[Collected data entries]
Content starts
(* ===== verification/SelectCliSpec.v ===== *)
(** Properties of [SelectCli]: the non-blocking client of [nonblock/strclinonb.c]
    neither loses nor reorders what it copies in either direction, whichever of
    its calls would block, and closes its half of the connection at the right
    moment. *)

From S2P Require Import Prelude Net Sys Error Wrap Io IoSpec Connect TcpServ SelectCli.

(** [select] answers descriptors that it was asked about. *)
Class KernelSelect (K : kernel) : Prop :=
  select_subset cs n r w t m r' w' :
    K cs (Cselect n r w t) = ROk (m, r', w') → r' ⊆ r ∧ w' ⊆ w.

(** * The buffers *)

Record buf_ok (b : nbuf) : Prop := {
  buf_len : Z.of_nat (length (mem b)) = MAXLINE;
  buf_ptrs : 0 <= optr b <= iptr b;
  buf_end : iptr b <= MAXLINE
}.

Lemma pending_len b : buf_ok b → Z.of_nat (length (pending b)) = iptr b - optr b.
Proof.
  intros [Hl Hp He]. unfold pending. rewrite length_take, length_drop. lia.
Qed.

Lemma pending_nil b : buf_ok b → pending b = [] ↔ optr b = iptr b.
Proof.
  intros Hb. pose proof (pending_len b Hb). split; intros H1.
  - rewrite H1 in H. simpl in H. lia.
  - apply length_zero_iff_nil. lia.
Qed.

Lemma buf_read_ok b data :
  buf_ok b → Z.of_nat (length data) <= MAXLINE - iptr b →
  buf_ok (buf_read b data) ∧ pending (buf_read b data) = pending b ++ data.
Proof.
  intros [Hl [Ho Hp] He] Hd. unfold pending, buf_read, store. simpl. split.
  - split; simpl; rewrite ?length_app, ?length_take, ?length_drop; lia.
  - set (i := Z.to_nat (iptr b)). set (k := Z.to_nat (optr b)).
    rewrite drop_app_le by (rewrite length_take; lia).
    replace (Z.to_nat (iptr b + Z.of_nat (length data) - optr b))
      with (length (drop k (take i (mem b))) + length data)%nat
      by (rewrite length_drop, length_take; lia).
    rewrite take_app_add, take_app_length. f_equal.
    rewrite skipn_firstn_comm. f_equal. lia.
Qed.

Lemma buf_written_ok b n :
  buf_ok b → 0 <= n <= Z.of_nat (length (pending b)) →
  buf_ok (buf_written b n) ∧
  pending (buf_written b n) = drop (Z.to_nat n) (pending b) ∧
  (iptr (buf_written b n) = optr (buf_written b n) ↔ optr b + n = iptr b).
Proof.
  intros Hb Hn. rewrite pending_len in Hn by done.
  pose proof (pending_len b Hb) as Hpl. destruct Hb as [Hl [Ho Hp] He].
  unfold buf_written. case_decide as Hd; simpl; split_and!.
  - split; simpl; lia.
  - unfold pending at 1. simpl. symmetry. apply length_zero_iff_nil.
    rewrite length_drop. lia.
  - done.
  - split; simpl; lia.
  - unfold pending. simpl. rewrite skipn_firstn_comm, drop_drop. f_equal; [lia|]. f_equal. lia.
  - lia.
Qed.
Content ends
Content starts
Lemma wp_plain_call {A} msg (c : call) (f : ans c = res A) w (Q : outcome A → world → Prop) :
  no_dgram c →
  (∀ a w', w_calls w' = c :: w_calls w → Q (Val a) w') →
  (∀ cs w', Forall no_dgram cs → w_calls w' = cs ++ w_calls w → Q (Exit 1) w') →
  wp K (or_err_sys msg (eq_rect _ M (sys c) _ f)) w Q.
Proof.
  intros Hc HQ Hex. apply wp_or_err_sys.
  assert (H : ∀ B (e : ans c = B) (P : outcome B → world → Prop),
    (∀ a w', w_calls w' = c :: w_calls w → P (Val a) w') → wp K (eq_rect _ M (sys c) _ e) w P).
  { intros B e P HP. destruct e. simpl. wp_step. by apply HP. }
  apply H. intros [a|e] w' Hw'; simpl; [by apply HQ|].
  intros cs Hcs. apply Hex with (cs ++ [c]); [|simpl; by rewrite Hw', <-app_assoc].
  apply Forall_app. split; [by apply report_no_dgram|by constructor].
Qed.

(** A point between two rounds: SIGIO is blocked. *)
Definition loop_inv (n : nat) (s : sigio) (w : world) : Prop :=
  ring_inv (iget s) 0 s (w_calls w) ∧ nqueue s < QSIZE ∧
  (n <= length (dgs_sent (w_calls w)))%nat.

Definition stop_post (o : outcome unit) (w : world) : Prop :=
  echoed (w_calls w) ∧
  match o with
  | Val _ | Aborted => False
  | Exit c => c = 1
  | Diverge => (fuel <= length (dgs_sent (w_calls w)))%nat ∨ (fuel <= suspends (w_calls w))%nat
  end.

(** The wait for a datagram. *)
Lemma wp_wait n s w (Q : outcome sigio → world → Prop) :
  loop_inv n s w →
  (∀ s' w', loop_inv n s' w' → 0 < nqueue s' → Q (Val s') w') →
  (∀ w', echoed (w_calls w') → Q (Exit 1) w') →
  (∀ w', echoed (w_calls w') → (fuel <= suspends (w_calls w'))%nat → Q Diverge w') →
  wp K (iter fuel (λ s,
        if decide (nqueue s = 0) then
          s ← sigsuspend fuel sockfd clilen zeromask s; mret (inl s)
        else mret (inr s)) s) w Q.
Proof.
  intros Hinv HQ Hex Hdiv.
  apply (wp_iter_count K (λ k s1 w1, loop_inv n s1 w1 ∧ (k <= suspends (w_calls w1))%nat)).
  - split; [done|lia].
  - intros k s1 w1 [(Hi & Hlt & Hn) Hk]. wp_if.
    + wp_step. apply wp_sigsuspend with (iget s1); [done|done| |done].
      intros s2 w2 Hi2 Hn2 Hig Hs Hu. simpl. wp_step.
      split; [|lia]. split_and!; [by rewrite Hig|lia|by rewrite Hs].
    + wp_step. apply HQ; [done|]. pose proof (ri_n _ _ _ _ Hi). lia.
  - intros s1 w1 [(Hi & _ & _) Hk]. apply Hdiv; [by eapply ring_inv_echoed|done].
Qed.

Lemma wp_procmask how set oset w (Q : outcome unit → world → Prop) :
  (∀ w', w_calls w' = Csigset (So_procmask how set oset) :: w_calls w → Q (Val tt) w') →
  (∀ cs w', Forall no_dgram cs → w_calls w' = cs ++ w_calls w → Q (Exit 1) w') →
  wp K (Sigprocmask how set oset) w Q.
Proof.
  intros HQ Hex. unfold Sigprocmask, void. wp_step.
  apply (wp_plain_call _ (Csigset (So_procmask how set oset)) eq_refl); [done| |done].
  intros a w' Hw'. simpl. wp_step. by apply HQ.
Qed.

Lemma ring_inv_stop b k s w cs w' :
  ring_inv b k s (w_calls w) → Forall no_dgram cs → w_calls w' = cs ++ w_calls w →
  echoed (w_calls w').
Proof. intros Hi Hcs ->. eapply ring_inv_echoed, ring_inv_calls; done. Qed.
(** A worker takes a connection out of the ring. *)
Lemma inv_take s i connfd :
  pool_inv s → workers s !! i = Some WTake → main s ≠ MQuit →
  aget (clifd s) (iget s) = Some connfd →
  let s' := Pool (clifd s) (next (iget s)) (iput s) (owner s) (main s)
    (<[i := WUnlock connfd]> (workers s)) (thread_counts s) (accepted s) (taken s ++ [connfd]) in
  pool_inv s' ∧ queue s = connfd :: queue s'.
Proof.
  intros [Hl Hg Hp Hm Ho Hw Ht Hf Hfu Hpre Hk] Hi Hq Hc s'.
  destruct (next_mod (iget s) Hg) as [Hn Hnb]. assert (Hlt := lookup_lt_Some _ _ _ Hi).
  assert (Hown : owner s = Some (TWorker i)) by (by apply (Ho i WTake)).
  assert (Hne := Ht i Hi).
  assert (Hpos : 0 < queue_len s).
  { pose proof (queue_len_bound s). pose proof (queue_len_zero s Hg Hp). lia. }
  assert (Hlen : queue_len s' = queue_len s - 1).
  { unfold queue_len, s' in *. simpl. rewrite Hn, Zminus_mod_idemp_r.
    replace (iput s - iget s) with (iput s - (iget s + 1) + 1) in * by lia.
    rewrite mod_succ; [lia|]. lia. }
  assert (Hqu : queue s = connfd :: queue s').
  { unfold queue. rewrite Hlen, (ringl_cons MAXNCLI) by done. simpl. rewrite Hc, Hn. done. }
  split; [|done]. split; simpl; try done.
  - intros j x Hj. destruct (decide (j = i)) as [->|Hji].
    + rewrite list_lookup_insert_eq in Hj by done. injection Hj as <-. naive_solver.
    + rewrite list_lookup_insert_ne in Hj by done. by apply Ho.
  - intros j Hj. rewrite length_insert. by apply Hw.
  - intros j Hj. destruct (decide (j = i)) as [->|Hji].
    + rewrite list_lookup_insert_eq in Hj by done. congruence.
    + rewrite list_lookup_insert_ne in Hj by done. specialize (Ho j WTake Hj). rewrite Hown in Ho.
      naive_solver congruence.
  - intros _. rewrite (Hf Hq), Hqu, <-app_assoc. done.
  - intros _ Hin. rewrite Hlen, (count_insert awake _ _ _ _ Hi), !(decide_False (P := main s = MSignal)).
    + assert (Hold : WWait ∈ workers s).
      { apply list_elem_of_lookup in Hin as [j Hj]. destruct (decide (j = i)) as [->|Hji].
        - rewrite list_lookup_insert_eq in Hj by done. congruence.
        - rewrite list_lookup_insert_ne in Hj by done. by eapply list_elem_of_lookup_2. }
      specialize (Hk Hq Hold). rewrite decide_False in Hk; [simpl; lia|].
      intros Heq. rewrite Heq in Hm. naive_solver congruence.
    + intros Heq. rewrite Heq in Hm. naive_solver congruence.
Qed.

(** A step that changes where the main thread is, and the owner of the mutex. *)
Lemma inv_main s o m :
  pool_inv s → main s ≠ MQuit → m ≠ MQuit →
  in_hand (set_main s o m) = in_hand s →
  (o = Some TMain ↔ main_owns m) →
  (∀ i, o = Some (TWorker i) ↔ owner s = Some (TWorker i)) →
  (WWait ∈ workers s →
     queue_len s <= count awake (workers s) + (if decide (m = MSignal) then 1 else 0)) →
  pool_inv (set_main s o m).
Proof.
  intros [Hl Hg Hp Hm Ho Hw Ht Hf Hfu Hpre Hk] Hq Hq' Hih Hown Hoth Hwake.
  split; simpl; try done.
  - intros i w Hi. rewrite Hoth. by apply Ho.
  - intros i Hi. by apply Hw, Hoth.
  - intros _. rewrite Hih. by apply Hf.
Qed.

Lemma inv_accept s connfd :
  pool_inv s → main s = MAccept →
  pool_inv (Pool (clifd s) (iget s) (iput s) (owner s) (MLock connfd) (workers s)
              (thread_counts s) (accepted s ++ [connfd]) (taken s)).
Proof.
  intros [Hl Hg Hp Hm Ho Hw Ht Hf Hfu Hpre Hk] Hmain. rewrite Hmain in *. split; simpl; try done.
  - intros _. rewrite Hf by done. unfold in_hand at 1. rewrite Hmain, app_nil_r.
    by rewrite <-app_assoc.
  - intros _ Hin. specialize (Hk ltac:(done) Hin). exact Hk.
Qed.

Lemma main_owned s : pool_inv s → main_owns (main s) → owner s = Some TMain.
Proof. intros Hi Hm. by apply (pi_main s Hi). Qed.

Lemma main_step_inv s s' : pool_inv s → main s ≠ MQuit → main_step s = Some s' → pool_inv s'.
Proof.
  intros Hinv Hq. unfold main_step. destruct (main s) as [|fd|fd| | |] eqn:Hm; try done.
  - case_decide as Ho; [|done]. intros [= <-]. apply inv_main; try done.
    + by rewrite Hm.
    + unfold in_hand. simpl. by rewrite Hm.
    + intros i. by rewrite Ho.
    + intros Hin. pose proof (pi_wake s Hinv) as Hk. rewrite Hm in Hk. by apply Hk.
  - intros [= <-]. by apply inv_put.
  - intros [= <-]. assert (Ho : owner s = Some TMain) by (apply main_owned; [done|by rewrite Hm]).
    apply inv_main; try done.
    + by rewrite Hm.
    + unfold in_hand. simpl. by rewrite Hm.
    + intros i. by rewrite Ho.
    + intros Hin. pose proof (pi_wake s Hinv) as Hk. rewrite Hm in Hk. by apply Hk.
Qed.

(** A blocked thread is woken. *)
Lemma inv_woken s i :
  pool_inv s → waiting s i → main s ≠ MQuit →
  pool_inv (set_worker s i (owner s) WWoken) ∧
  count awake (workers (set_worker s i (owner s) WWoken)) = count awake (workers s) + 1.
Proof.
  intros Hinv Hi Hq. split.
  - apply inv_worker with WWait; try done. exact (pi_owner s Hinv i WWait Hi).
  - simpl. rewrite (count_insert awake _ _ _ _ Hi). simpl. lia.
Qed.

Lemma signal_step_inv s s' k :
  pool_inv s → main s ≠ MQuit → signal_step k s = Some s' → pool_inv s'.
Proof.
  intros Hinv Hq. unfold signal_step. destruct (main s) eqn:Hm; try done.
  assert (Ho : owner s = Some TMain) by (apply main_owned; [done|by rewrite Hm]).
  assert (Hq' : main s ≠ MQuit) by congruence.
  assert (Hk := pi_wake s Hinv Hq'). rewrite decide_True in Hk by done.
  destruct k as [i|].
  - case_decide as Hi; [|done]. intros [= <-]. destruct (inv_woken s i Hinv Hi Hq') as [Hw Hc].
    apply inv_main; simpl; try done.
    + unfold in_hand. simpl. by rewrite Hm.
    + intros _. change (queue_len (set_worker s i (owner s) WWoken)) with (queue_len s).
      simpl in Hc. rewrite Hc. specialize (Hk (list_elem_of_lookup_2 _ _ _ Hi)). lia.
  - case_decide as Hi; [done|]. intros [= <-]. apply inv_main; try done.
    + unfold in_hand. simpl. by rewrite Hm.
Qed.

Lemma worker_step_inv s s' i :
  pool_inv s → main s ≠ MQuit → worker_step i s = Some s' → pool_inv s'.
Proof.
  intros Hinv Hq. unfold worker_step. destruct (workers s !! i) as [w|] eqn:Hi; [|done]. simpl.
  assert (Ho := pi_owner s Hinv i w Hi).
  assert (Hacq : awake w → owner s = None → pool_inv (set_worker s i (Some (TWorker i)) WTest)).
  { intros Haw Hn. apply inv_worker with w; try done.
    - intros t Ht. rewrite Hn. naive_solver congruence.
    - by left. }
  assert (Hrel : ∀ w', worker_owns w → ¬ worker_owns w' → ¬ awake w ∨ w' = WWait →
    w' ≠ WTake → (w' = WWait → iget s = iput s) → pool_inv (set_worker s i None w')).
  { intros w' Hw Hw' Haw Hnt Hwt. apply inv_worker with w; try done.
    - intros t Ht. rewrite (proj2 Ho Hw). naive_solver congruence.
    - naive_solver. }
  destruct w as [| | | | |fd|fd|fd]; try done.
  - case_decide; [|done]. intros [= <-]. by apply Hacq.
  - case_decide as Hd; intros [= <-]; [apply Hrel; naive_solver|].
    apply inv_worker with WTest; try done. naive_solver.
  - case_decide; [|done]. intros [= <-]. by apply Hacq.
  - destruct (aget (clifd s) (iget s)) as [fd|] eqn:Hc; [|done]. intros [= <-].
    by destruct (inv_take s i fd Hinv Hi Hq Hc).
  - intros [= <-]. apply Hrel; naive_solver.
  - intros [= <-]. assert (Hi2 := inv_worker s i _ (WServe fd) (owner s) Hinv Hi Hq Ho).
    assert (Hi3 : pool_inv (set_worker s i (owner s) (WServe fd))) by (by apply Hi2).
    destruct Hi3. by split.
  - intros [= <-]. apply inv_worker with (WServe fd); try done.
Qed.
Content ends
> **About this exercise**
In the records above, find every line with the word "Hlen" and copy it.

> **Answer space**
  assert (Hlen : queue_len s' = queue_len s - 1).
  { unfold queue. rewrite Hlen, (ringl_cons MAXNCLI) by done. simpl. rewrite Hc, Hn. done. }
  - intros _ Hin. rewrite Hlen, (count_insert awake _ _ _ _ Hi), !(decide_False (P := main s = MSignal)).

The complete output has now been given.